» Collected data
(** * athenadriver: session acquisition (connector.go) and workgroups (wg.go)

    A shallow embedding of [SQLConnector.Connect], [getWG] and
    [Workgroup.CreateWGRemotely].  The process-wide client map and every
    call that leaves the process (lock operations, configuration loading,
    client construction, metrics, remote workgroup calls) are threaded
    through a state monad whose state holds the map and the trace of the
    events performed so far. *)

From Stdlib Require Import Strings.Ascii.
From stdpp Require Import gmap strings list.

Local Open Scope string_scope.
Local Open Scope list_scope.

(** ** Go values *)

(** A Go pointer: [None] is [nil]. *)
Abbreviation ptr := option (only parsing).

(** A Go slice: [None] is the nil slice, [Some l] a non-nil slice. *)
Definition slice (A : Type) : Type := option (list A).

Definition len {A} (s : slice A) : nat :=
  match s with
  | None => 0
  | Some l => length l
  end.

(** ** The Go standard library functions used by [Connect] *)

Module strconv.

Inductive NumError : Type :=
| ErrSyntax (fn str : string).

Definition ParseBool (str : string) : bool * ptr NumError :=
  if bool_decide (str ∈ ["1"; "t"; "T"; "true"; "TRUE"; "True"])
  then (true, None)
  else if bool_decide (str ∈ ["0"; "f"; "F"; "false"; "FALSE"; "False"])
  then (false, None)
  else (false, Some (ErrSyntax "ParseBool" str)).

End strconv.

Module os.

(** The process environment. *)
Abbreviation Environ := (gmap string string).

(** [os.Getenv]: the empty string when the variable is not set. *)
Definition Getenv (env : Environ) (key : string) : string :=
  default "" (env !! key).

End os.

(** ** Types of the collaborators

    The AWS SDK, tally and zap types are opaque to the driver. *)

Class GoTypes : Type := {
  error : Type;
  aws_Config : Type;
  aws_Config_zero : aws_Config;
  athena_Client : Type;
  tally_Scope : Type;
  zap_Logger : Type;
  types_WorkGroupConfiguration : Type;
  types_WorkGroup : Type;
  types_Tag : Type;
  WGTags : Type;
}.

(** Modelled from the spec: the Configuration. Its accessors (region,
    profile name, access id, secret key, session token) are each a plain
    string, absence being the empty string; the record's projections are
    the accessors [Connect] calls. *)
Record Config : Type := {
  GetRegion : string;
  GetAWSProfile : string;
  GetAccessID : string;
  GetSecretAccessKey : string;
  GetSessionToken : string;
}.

» Exercise directions
For each entry above, write out an exact copy.

» Exercise response
(** * athenadriver: session acquisition (connector.go) and workgroups (wg.go)

    A shallow embedding of [SQLConnector.Connect], [getWG] and
    [Workgroup.CreateWGRemotely].  The process-wide client map and every
    call that leaves the process (lock operations, configuration loading,
    client construction, metrics, remote workgroup calls) are threaded
    through a state monad whose state holds the map and the trace of the
    events performed so far. *)

From Stdlib Require Import Strings.Ascii.
From stdpp Require Import gmap strings list.

Local Open Scope string_scope.
Local Open Scope list_scope.

(** ** Go values *)

(** A Go pointer: [None] is [nil]. *)
Abbreviation ptr := option (only parsing).

(** A Go slice: [None] is the nil slice, [Some l] a non-nil slice. *)
Definition slice (A : Type) : Type := option (list A).

Definition len {A} (s : slice A) : nat :=
  match s with
  | None => 0
  | Some l => length l
  end.

(** ** The Go standard library functions used by [Connect] *)

Module strconv.

Inductive NumError : Type :=
| ErrSyntax (fn str : string).

Definition ParseBool (str : string) : bool * ptr NumError :=
  if bool_decide (str ∈ ["1"; "t"; "T"; "true"; "TRUE"; "True"])
  then (true, None)
  else if bool_decide (str ∈ ["0"; "f"; "F"; "false"; "FALSE"; "False"])
  then (false, None)
  else (false, Some (ErrSyntax "ParseBool" str)).

End strconv.

Module os.

(** The process environment. *)
Abbreviation Environ := (gmap string string).

(** [os.Getenv]: the empty string when the variable is not set. *)
Definition Getenv (env : Environ) (key : string) : string :=
  default "" (env !! key).

End os.

(** ** Types of the collaborators

    The AWS SDK, tally and zap types are opaque to the driver. *)

Class GoTypes : Type := {
  error : Type;
  aws_Config : Type;
  aws_Config_zero : aws_Config;
  athena_Client : Type;
  tally_Scope : Type;
  zap_Logger : Type;
  types_WorkGroupConfiguration : Type;
  types_WorkGroup : Type;
  types_Tag : Type;
  WGTags : Type;
}.

(** Modelled from the spec: the Configuration. Its accessors (region,
    profile name, access id, secret key, session token) are each a plain
    string, absence being the empty string; the record's projections are
    the accessors [Connect] calls. *)
Record Config : Type := {
  GetRegion : string;
  GetAWSProfile : string;
  GetAccessID : string;
  GetSecretAccessKey : string;
  GetSessionToken : string;
}.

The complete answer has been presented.